■ GIVEN INFORMATION ■
(** ** Translation *)

Lemma xlate_leaf m t i r p f :
  pte_at m (slot t i) = leaf_pte p f → 0 ≤ f < 2 ^ 8 → Z.land f (Z.lor PTE_R (Z.lor PTE_W PTE_X)) ≠ 0 →
  xlate m t (i :: r) = Some (leaf_pte p f, r).
Proof. intros E Hf Hl. cbn [xlate]. rewrite E. by destruct (leaf_pte_bits p f Hf Hl) as [-> ->]. Qed.

Lemma xlate_table m t i r pt :
  pte_at m (slot t i) = ptab_pte pt PTE_G → page_addr pt → xlate m t (i :: r) = xlate m pt r.
Proof.
  intros E Hp. cbn [xlate]. rewrite E. unfold ptab_pte at 1 2. cbn [PTE_VALID PTE_LEAF flags].
  change (negb (negb (Z.land (u8 (Z.lor PTE_G PTE_V)) PTE_V =? 0))) with false.
  change (negb (Z.land (u8 (Z.lor PTE_G PTE_V)) (Z.lor PTE_R (Z.lor PTE_W PTE_X)) =? 0)) with false. cbv iota.
  cbn [ppn ptab_pte]. by destruct (page_addr_ppn pt Hp) as [-> ->].
Qed.

Lemma xlate_null m t i r : pte_at m (slot t i) = null_pte → xlate m t (i :: r) = None.
Proof. intros E. cbn [xlate]. by rewrite E. Qed.

(** A leaf at the start [p] of the super-page that [va] is in. *)
Lemma translate_leaf m root va p f below :
  xlate m root (vpns va) = Some (leaf_pte p f, below) →
  0 ≤ p < 2 ^ 56 → (length below ≤ 2)%nat →
  va - va mod 2 ^ (12 + 9 * Z.of_nat (length below)) = p →
  translate m root va = Some (va, u8 (Z.lor f (Z.lor PTE_A (Z.lor PTE_D PTE_V)))).
Proof.
  intros E Hp Hb Hva. unfold translate. rewrite E. cbn [ppn flags leaf_pte].
  set (n := Z.of_nat (length below)) in *. assert (n = 0 ∨ n = 1 ∨ n = 2) as Hn by lia.
  assert (pagenum p mod 2 ^ 44 * 4096 = p) as ->.
  { rewrite pagenum_div, Z.mod_small by (Z.div_mod_to_equations; lia).
    destruct Hn as [-> | [-> | ->]]; [change (2 ^ (12 + 9 * 0)) with 4096 in Hva|change (2 ^ (12 + 9 * 1)) with 2097152 in Hva|change (2 ^ (12 + 9 * 2)) with 1073741824 in Hva]; Z.div_mod_to_equations; lia. }
  rewrite (proj2 (Z.eqb_eq _ _)).
  - do 2 f_equal. lia.
  - rewrite <- Hva. rewrite Zminus_mod_idemp_r. by rewrite Z.sub_diag.
Qed.

Lemma VPN2_low va : 0 ≤ va < 2 ^ 38 → VPN2 va = va / GIGA_SIZE.
Proof.
  intros. unfold VPN2, VPN. rewrite Z.shiftr_div_pow2 by lia. change (2 ^ (2 * 9)) with 262144.
  change PTE_CNT with 512. change PAGE_SIZE with 4096. change GIGA_SIZE with 1073741824. Z.div_mod_to_equations; lia.
Qed.
Lemma VPN2_high va : 2 ^ 64 - 2 ^ 38 ≤ va < 2 ^ 64 → 256 ≤ VPN2 va.
Proof.
  intros. unfold VPN2, VPN. rewrite Z.shiftr_div_pow2 by lia. change (2 ^ (2 * 9)) with 262144.
  change PTE_CNT with 512. change PAGE_SIZE with 4096. Z.div_mod_to_equations; lia.
Qed.
Lemma VPN1_third va : RAM_START_PMA ≤ va < RAM_START_PMA + GIGA_SIZE → VPN1 va = (va - RAM_START_PMA) / MEGA_SIZE.
Proof.
  unfold RAM_START_PMA. intros. unfold VPN1, VPN. rewrite Z.shiftr_div_pow2 by lia. change (2 ^ (1 * 9)) with 512.
  change PTE_CNT with 512. change PAGE_SIZE with 4096. change MEGA_SIZE with 2097152. change GIGA_SIZE with 1073741824 in *.
  Z.div_mod_to_equations; lia.
Qed.
Lemma VPN0_first va : RAM_START_PMA ≤ va < RAM_START_PMA + MEGA_SIZE → VPN0 va = (va - RAM_START_PMA) / PAGE_SIZE.
Proof.
  unfold RAM_START_PMA. intros. unfold VPN0, VPN. change (0 * 9) with 0. rewrite Z.shiftr_0_r. change PTE_CNT with 512.
  change PAGE_SIZE with 4096. change MEGA_SIZE with 2097152 in *. Z.div_mod_to_equations; lia.
Qed.

(** The two halves of the Sv39 address space. *)
Lemma wellformed_halves va : 0 ≤ va < 2 ^ 64 → wellformed va = true → va < 2 ^ 38 ∨ 2 ^ 64 - 2 ^ 38 ≤ va.
Proof.
  intros Hva Hw. unfold wellformed in Hw. rewrite Z.shiftr_div_pow2 in Hw by lia.
  destruct (decide (va < 2 ^ 63)).
  - assert (s64 va = va) as E by (unfold s64; rewrite Z.mod_small by lia; lia). rewrite E in Hw.
    unfold u64 in Hw. change (2 ^ 38) with 274877906944 in *. left.
    apply orb_true_iff in Hw as [Hw|Hw]; apply Z.eqb_eq in Hw; Z.div_mod_to_equations; lia.
  - assert (s64 va = va - 2 ^ 64) as E by (unfold s64; Z.div_mod_to_equations; lia). rewrite E in Hw.
    unfold u64 in Hw. change (2 ^ 38) with 274877906944 in *. right.
    apply orb_true_iff in Hw as [Hw|Hw]; apply Z.eqb_eq in Hw; Z.div_mod_to_equations; lia.
Qed.

Section direct_map.
Context (img : image) (m : gmap Z Z).
Context (Hok : image_ok img) (Hm : filled img m).

Lemma translate_mmio va : 0 ≤ va < RAM_START_PMA → translate m (main_pt2 img) va = Some (va, kernel_flags img va).
Proof.
  intros Hva. unfold RAM_START_PMA in Hva. assert (VPN2 va = va / GIGA_SIZE) as E by (apply VPN2_low; lia).
  change GIGA_SIZE with 1073741824 in E. assert (0 ≤ VPN2 va < 2) as Hi by (rewrite E; Z.div_mod_to_equations; lia).
  unfold kernel_flags. rewrite (proj2 (Z.ltb_lt va _)) by (unfold RAM_START_PMA; lia).
  apply (translate_leaf _ _ _ (VPN2 va * GIGA_SIZE) (Z.lor PTE_R (Z.lor PTE_W PTE_G)) [VPN1 va; VPN0 va]).
  - unfold vpns. apply xlate_leaf; [|done..]. rewrite (fi_2 _ _ Hm) by (unfold is_index; lia).
    unfold pt2_entry. by rewrite (proj2 (Z.ltb_lt _ 2)) by lia.
  - change GIGA_SIZE with 1073741824. lia.
  - done.
  - change (2 ^ (12 + 9 * Z.of_nat (length [VPN1 va; VPN0 va]))) with 1073741824. change GIGA_SIZE with 1073741824.
    rewrite E. Z.div_mod_to_equations; lia.
Qed.

(** The walk of an address of the third gigabyte goes to the level-1 table. *)
Lemma third_gigabyte va :
  RAM_START_PMA ≤ va < RAM_START_PMA + GIGA_SIZE →
  xlate m (main_pt2 img) (vpns va) = xlate m (main_pt1_0x80000 img) [(va - RAM_START_PMA) / MEGA_SIZE; VPN0 va].
Proof.
  intros Hva. unfold vpns. rewrite VPN1_third by done.
  assert (VPN2 va = 2) as ->.
  { unfold RAM_START_PMA in Hva. change GIGA_SIZE with 1073741824 in Hva. rewrite VPN2_low by lia.
    change GIGA_SIZE with 1073741824. Z.div_mod_to_equations; lia. }
  apply xlate_table; [by rewrite (fi_2 _ _ Hm)|by apply image_tables].
Qed.

Lemma translate_image va :
  RAM_START_PMA ≤ va < RAM_START_PMA + MEGA_SIZE → translate m (main_pt2 img) va = Some (va, kernel_flags img va).
Proof.
  intros Hva. pose proof Hva as Hva'. unfold RAM_START_PMA in Hva'. change MEGA_SIZE with 2097152 in Hva'.
  assert (is_index ((va - RAM_START_PMA) / PAGE_SIZE)) as Hi.
  { unfold is_index, RAM_START_PMA. change PAGE_SIZE with 4096. Z.div_mod_to_equations; lia. }
  assert (RAM_START_PMA + (va - RAM_START_PMA) / PAGE_SIZE * PAGE_SIZE = va - va mod 4096) as Hpp.
  { unfold RAM_START_PMA. change PAGE_SIZE with 4096. Z.div_mod_to_equations; lia. }
  assert (xlate m (main_pt2 img) (vpns va) = Some (pt0_entry img ((va - RAM_START_PMA) / PAGE_SIZE), [])) as Hx.
  { rewrite third_gigabyte by (change GIGA_SIZE with 1073741824; unfold RAM_START_PMA; lia).
    rewrite VPN0_first by done. assert ((va - RAM_START_PMA) / MEGA_SIZE = 0) as ->.
    { unfold RAM_START_PMA. change MEGA_SIZE with 2097152. Z.div_mod_to_equations; lia. }
    rewrite (xlate_table _ _ _ _ (main_pt0_0x80000 img)); [|by rewrite (fi_1 _ _ Hm)|by apply image_tables].
    apply xlate_leaf; [by apply (fi_0 _ _ Hm)|by repeat case_match..]. }
  unfold pt0_entry in Hx. cbv zeta in Hx. rewrite Hpp in Hx.
  destruct (image_pages _ Hok) as (r & d & Hr & Hd & Hrd & _).
  assert (∀ k, (va - va mod 4096 <? RAM_START_PMA + k * PAGE_SIZE) = (va <? RAM_START_PMA + k * PAGE_SIZE)) as Hcmp.
  { intros k. unfold RAM_START_PMA. change PAGE_SIZE with 4096. apply Bool.eq_iff_eq_true. rewrite !Z.ltb_lt. Z.div_mod_to_equations; lia. }
  rewrite Hr, Hd, !Hcmp, <- Hr, <- Hd in Hx.
  pose proof (Z.mod_pos_bound va 4096 ltac:(lia)) as Hmod.
  erewrite (translate_leaf m _ va _ _ []); [|exact Hx|lia|simpl; lia|done].
  unfold kernel_flags. rewrite (proj2 (Z.ltb_ge va RAM_START_PMA)) by (unfold RAM_START_PMA; lia). by repeat case_match.
Qed.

■ ASSIGNMENT ■
Copy out each line of the listing that holds "address".

■ RESULT ■
(** The two halves of the Sv39 address space. *)
(** The walk of an address of the third gigabyte goes to the level-1 table. *)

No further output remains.